# Dishwasher turning dishes brown



## NOVA Pros (Jan 8, 2009)

Unfortunately, all my dinnerware is white, but my dishwasher is doing something weird and turning all the white plates and bowls to a dingy brown.

It looks like a rusty stain, but it doesn't come off with scrubbing.

Even inside the dishwasher (especially the door) is turning this dingy, rusty brown color.

Any idea what this might be and why it is occurring?
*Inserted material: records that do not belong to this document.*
(** [system] answers from the hosts file of the system, when that is used.  The
    first component of the result is the loop's verdict as in [hosts_loop].
    @go component/resolver/host.go:32-60 Hosts.Search *)
Definition hosts_Search (fuel : nat) (t : HostTrie) (system : option (string -> list string)) (domain : string) (isDomain : bool) : option (option HostValue * bool) :=
  match host_step t domain with
  | Some hostValue =>
      hostValue ← hosts_loop fuel t isDomain hostValue;
      Some (Some hostValue, bool_decide (isDomain = hv_IsDomain hostValue))
  | None =>
      Some match system with
           | Some LookupStaticHost =>
               if isDomain then (None, false)
               else match NewHostValue (LookupStaticHost domain) with inr hv => (Some hv, true) | inl _ => (None, false) end
           | None => (None, false)
           end
  end.

(** ** Reading a configuration *)

(** The walk along the entries so far; [None] is a walk that has not ended, [Some
    true] a cycle.
    @go config/config.go:1196-1202 parseHosts *)
Fixpoint cycle_walk (fuel : nat) (t : HostTrie) (domain : string) (node : option HostValue) : option bool :=
  match fuel with
  | O => None
  | S fuel =>
      match node with
      | Some hv =>
          if hv_IsDomain hv then
            if String.eqb (hv_Domain hv) domain then Some true else cycle_walk fuel t domain (host_step t (hv_Domain hv))
          else Some false
      | None => Some false
      end
  end.

(** [lan] are the addresses of the interfaces, if they can be listed.
    @go config/config.go:1179-1190 parseHosts *)
Definition lan_hosts (lan : option (list string)) (hosts : list string) : list string :=
  if bool_decide (hosts = ["lan"]) then default hosts lan else hosts.

(** An entry the trie refuses is skipped with a warning; [None] when the walk does
    not end.
    @go config/config.go:1191-1206 parseHosts *)
Definition parse_host (fuel : nat) (t : HostTrie) (domain : string) (hosts : list string) : option (HostErr + HostTrie) :=
  match NewHostValue hosts with
  | inl _ => Some (inl (ErrHostValue hosts))
  | inr value =>
      cycle ← (if hv_IsDomain value then cycle_walk fuel t domain (host_step t (hv_Domain value)) else Some false);
      Some (if cycle : bool then inl (ErrHostCycle domain)
            else inr match Insert domain value t with inr t => t | inl _ => t end)
  end.
(** ** Wrappers *)

(** [strconv.ParseUint(s, 10, 16)]. *)
Definition ParseUint16 (s : string) : option Z := n ← ParseUint s; if n <? 2 ^ 16 then Some n else None.
Definition qtype_param (k v : string) : option Z :=
  if HasPrefix k "disable-qtype-" && String.eqb v "true" then
    q ← ParseUint16 (str_drop 14 k); if dns_TypeToRR q then Some q else None
  else None.
(** @go dns/util.go:216-241 wrapClientWithDisableTypes *)
Definition disable_types (params : gmap string string) : gset Z :=
  (if bool_decide (params !! "disable-ipv4" = Some "true") then {[ TypeA_ ]} else ∅) ∪
  (if bool_decide (params !! "disable-ipv6" = Some "true") then {[ TypeAAAA_ ]} else ∅) ∪
  list_to_set (omap (fun kv => qtype_param kv.1 kv.2) (map_to_list params)).
Definition wrapClientWithDisableTypes (c : DnsClient) (params : gmap string string) : DnsClient :=
  let ts := disable_types params in if bool_decide (ts = ∅) then c else clientWithDisableTypes c ts.

(** @go dns/util.go:266-291 wrapClientWithEdns0Subnet *)
Definition ecs_prefix (params : gmap string string) : option Prefix :=
  match params !! "ecs" with
  | None | Some "" => None
  | Some ecs =>
      match ParsePrefix ecs with
      | Some p => Some p
      | None => (fun a => mkPrefix a (a_bits a)) <$> ParseAddr ecs
      end
  end.
Definition wrapClientWithEdns0Subnet (c : DnsClient) (params : gmap string string) : DnsClient :=
  match ecs_prefix params with
  | Some p => if prefix_IsValid p then clientWithEdns0Subnet c p (bool_decide (params !! "ecs-override" = Some "true")) else c
  | None => c
  end.
(** @go dns/util.go:149-160 rewrapClient *)
Definition rewrapClient (c : DnsClient) (params : gmap string string) : DnsClient :=
  wrapClientWithDisableTypes (wrapClientWithEdns0Subnet (unwrap c) params) params.

(** One turn of [transform]; [next] is the first unused number.  [None]: an unknown
    rcode panics.
    @go dns/util.go:116-142 transform *)
Definition transform1 (ns : NameServer) (next : nat) : option (DnsClient * nat) :=
  '(c, next) ← (if String.eqb (ns_Net ns) "rcode" then (fun c => (c, next)) <$> newRCodeClient (ns_Addr ns)
                else Some (rawClient next ns, S next));
  Some (rewrapClient c (ns_Params ns), next).
Fixpoint transform (servers : list NameServer) (next : nat) : option (list DnsClient * nat) :=
  match servers with
  | [] => Some ([], next)
  | s :: servers => '(c, next) ← transform1 s next; '(ret, next) ← transform servers next; Some (c :: ret, next)
  end.

(** ** Asking *)

(** @go dns/util.go:195-198 clientWithDisableTypes.inQuestion *)
Definition question_in (types : gset Z) (q : DnsQuestion) : bool := bool_decide (dq_Qtype q ∈ types).
(** @go dns/util.go:200-203 clientWithDisableTypes.inRR *)
Definition rr_in (types : gset Z) (r : DnsRR) : bool := bool_decide (rr_Rrtype r ∈ types).
(** @go dns/util.go:188-192 clientWithDisableTypes.ExchangeContext *)
Definition delete_types (types : gset Z) (m : DnsMsg) : DnsMsg :=
  let keep := List.filter (fun r => negb (rr_in types r)) in
  set_sections (keep (dm_Answer m)) (keep (dm_Ns m)) (keep (dm_Extra m)) m.

(** The answers of the servers: by transport, and by the number of the exchange, since a
    server need not answer twice alike. *)
Context (upstream : nat -> nat -> DnsMsg -> DnsErr + DnsMsg).
(** The order in which [n] concurrent requests of one exchange finish. *)
Context (arrival : nat -> nat -> list nat).

(** Around another client, whose exchange is [inner].
    @go dns/util.go:173-193 clientWithDisableTypes.ExchangeContext *)
Definition disable_Exchange (types : gset Z) (inner : DnsMsg -> DnsErr + DnsMsg) (m : DnsMsg) : DnsErr + DnsMsg :=
  if existsb (question_in types) (dm_Question m) then inr (dns_emptyAnswer m)
  else match inner m with inl e => inl e | inr r => inr (delete_types types r) end.
(** The message of the caller is copied first.
    @go dns/util.go:249-253 clientWithEdns0Subnet.ExchangeContext *)
Definition edns0_Exchange (p : Prefix) (over : bool) (inner : DnsMsg -> DnsErr + DnsMsg) (m : DnsMsg) : DnsErr + DnsMsg :=
  inner (setEdns0Subnet m p over).2.
(** The method of the interface; a rcode client answers with the request itself, changed.
    @go dns/resolver.go:22-26 dnsClient *)
Fixpoint client_Exchange (tick : nat) (c : DnsClient) (m : DnsMsg) : DnsErr + DnsMsg :=
  match c with
  | rawClient id _ => upstream tick id m
  | rcodeClient rcode _ => inr (rcode_answer rcode m)
  | clientWithDisableTypes c types => disable_Exchange types (client_Exchange tick c) m
  | clientWithEdns0Subnet c p over => edns0_Exchange p over (client_Exchange tick c) m
  end.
I recently poured bleach in the dishwasher and ran the cycle without any dishes just to see if the door would come clean, but no luck.

Any advice?

NOVA Pros


----------



## Blue Jay (Jan 8, 2009)

Sounds like a hard water issue, you would need to install a water softener to take care of the issue. over time soft water would remove the stain or you could use (I beleive it is) CLR
to remove the stain.


----------



## glennjanie (Jan 8, 2009)

Hello NOVA Pros:
Are you using a rinse aid in the dishwasher? That should eleminate any spots or staining. Most dishwashers have a seperate well in the door for the liquid rinse aid which is dispensed in small amounts during each cycle.
Glenn


----------



## NOVA Pros (Jan 12, 2009)

Thanks for the suggestions.  When Blue Jay mentioned CLR it made me think of my Shower and Tile remover (which is/was the strongest chemical I had in the house).  That actually worked to remove all the stains from the dishes and the dishwasher.  Note:  do not use too much in the dishwasher as it gets very "sudsy" when you run the dishwasher cycle to rinse it all out.

And no Glenn, I haven't used a rinse aid, but will use one now.  I saw a brand on TV that seems to accomplish just what you said.  

Thanks.


----------